**WHAT TO WORK ON:** When you reach the line containing "(** The constructor" in the data below, begin returning lines exactly as written, and stop once the line containing "match getenv o" has been returned.

(Stored items)
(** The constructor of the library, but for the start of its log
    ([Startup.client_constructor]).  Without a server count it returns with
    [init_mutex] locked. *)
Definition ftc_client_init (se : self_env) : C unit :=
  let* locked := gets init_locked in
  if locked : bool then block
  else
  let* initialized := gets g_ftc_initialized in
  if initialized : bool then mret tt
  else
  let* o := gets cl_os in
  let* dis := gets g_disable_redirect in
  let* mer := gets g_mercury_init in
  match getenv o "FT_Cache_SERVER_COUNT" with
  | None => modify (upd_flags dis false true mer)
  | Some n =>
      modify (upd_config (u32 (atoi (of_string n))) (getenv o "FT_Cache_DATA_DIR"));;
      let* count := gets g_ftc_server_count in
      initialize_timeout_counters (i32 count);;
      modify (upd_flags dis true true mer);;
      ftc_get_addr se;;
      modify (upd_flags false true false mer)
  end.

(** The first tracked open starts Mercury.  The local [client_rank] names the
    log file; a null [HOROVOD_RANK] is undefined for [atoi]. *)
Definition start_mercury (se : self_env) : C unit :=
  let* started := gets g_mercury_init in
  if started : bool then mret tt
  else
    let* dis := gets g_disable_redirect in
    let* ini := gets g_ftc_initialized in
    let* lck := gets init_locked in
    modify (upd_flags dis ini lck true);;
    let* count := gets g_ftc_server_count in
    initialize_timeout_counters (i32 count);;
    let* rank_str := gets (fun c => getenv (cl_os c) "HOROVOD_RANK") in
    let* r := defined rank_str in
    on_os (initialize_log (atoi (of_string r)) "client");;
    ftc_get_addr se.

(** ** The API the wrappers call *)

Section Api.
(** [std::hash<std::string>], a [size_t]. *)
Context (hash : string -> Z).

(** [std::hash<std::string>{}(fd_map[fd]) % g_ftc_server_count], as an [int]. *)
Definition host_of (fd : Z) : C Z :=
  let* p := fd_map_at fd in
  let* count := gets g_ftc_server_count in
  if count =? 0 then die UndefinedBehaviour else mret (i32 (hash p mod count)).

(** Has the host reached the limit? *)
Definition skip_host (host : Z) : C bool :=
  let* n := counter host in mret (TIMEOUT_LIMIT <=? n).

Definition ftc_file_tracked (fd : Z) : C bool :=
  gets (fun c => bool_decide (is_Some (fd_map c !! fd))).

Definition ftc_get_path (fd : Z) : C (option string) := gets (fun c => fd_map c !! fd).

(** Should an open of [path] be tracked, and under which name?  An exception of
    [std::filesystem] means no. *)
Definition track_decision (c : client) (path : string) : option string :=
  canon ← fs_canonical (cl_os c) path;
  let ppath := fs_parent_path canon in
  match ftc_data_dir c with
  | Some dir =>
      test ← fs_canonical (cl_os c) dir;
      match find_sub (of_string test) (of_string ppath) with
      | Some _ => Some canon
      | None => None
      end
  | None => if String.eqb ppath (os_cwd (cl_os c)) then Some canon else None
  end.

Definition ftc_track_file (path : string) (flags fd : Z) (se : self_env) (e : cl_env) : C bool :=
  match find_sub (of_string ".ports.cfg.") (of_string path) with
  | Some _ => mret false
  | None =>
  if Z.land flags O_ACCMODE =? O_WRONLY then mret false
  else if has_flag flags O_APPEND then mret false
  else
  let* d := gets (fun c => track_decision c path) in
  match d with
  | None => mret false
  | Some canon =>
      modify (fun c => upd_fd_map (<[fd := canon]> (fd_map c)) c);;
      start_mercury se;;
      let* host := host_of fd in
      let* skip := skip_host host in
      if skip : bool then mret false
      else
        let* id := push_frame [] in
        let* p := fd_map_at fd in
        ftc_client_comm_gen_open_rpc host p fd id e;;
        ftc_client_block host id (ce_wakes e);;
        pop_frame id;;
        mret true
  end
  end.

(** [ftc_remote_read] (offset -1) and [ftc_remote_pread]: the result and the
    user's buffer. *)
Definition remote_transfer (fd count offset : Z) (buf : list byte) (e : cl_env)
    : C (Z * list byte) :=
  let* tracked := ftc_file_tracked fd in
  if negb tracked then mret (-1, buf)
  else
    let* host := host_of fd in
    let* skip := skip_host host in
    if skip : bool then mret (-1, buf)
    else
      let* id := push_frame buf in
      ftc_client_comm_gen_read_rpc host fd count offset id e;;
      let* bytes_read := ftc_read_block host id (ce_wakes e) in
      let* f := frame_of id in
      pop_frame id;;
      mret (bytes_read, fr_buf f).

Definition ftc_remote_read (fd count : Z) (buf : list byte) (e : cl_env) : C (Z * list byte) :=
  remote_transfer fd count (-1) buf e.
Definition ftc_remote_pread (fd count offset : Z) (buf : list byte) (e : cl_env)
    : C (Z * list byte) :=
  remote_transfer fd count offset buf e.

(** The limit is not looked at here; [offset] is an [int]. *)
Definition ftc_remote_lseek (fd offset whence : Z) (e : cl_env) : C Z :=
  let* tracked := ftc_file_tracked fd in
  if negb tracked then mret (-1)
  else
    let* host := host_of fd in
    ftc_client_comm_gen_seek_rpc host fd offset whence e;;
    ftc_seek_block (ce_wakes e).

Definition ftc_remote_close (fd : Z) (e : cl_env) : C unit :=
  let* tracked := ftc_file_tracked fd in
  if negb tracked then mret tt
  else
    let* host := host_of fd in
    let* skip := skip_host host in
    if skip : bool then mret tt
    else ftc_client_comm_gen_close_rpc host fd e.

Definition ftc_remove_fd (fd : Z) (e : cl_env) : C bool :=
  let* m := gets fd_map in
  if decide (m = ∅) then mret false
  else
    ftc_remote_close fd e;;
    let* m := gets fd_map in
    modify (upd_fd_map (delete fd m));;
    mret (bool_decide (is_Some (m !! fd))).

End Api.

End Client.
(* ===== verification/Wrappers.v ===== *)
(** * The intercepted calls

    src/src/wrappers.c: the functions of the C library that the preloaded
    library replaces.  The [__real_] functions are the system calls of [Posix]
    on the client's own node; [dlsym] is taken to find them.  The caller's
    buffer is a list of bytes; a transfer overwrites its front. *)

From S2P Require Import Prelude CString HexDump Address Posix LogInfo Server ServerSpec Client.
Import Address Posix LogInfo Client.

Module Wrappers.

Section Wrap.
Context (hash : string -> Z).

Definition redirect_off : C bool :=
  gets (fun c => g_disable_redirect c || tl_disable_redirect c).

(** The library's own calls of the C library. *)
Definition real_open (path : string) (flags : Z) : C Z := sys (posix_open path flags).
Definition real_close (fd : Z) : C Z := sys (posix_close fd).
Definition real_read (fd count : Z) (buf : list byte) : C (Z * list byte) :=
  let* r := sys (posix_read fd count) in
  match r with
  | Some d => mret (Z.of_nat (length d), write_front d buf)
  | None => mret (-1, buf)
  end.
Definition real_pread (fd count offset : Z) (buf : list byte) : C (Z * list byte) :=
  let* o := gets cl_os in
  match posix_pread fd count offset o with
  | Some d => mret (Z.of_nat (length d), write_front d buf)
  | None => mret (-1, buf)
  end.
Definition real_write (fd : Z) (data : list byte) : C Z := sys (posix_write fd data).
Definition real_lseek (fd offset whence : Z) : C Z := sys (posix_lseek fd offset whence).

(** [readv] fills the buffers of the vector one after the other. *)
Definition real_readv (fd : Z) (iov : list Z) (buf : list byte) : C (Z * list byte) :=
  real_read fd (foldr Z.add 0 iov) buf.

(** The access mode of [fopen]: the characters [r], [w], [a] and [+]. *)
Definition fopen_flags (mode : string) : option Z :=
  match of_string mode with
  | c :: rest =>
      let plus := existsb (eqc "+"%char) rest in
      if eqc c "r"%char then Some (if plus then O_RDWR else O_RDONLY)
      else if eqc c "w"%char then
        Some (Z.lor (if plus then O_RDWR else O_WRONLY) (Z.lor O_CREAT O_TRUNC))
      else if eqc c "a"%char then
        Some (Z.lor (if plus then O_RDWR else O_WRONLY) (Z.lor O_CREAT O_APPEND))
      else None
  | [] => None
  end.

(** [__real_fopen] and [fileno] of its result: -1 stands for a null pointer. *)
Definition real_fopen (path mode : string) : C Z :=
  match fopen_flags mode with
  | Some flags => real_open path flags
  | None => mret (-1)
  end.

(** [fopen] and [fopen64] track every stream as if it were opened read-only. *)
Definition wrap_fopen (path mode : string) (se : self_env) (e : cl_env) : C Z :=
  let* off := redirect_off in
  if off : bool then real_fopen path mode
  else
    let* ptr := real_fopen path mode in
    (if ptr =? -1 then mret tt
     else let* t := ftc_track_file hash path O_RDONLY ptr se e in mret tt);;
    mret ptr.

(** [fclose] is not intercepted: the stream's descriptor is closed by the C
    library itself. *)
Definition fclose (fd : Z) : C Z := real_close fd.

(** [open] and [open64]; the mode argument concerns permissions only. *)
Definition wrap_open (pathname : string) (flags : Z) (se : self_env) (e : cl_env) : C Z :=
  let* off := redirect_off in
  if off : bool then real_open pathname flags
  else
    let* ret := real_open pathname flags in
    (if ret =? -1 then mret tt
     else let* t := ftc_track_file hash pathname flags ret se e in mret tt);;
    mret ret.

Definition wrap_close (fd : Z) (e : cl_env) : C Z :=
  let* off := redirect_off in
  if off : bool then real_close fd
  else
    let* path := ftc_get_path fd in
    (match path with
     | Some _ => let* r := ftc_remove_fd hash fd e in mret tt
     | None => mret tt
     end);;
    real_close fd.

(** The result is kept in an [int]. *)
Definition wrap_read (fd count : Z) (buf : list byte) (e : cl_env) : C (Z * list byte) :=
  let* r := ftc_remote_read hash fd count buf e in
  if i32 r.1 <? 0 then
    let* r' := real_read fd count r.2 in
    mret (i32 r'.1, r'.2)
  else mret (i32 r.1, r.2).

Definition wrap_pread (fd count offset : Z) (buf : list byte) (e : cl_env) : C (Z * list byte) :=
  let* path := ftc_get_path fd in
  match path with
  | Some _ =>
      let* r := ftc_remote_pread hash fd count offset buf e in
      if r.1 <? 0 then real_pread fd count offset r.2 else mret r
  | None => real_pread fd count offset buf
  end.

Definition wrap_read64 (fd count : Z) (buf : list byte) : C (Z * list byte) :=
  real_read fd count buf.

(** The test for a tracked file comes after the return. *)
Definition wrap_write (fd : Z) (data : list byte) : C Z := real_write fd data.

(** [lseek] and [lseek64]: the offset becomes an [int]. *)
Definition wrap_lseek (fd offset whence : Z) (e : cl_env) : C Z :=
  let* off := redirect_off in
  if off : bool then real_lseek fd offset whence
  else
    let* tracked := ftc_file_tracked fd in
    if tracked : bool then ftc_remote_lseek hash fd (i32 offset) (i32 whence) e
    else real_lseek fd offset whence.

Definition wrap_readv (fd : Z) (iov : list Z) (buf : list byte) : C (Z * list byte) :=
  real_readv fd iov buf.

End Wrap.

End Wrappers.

--

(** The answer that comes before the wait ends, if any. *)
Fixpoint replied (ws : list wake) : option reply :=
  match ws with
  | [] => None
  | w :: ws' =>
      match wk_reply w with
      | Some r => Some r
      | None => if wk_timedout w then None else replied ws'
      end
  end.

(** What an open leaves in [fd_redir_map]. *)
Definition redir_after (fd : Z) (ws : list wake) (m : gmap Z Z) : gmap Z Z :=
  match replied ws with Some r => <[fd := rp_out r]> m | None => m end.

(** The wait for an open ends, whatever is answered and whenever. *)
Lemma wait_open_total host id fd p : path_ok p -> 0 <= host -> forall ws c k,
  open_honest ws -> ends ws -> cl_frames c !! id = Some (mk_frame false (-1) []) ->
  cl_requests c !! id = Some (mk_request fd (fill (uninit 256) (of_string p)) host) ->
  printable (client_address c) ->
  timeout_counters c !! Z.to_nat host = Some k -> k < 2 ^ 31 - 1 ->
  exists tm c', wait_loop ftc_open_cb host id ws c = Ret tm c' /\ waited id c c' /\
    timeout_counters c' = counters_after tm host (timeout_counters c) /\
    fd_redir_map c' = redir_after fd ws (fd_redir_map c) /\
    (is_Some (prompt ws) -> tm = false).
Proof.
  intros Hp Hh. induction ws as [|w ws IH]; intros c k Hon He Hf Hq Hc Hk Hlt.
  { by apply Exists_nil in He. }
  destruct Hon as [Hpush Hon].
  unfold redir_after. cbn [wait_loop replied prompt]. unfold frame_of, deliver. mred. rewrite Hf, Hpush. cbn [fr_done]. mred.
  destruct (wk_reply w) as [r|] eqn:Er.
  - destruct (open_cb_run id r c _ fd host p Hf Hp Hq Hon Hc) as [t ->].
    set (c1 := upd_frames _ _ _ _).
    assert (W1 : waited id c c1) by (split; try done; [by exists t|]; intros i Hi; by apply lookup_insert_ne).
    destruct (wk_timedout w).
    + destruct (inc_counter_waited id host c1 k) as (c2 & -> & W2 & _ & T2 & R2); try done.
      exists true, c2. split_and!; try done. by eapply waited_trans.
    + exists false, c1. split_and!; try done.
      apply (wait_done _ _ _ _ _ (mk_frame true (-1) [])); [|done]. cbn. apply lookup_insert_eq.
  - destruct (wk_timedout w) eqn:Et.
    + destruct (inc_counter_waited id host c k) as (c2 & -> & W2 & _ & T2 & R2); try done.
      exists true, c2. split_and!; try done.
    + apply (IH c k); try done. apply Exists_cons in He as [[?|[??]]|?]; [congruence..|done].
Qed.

**TASK OUTPUT:**
(** The constructor of the library, but for the start of its log
    ([Startup.client_constructor]).  Without a server count it returns with
    [init_mutex] locked. *)
Definition ftc_client_init (se : self_env) : C unit :=
  let* locked := gets init_locked in
  if locked : bool then block
  else
  let* initialized := gets g_ftc_initialized in
  if initialized : bool then mret tt
  else
  let* o := gets cl_os in
  let* dis := gets g_disable_redirect in
  let* mer := gets g_mercury_init in
  match getenv o "FT_Cache_SERVER_COUNT" with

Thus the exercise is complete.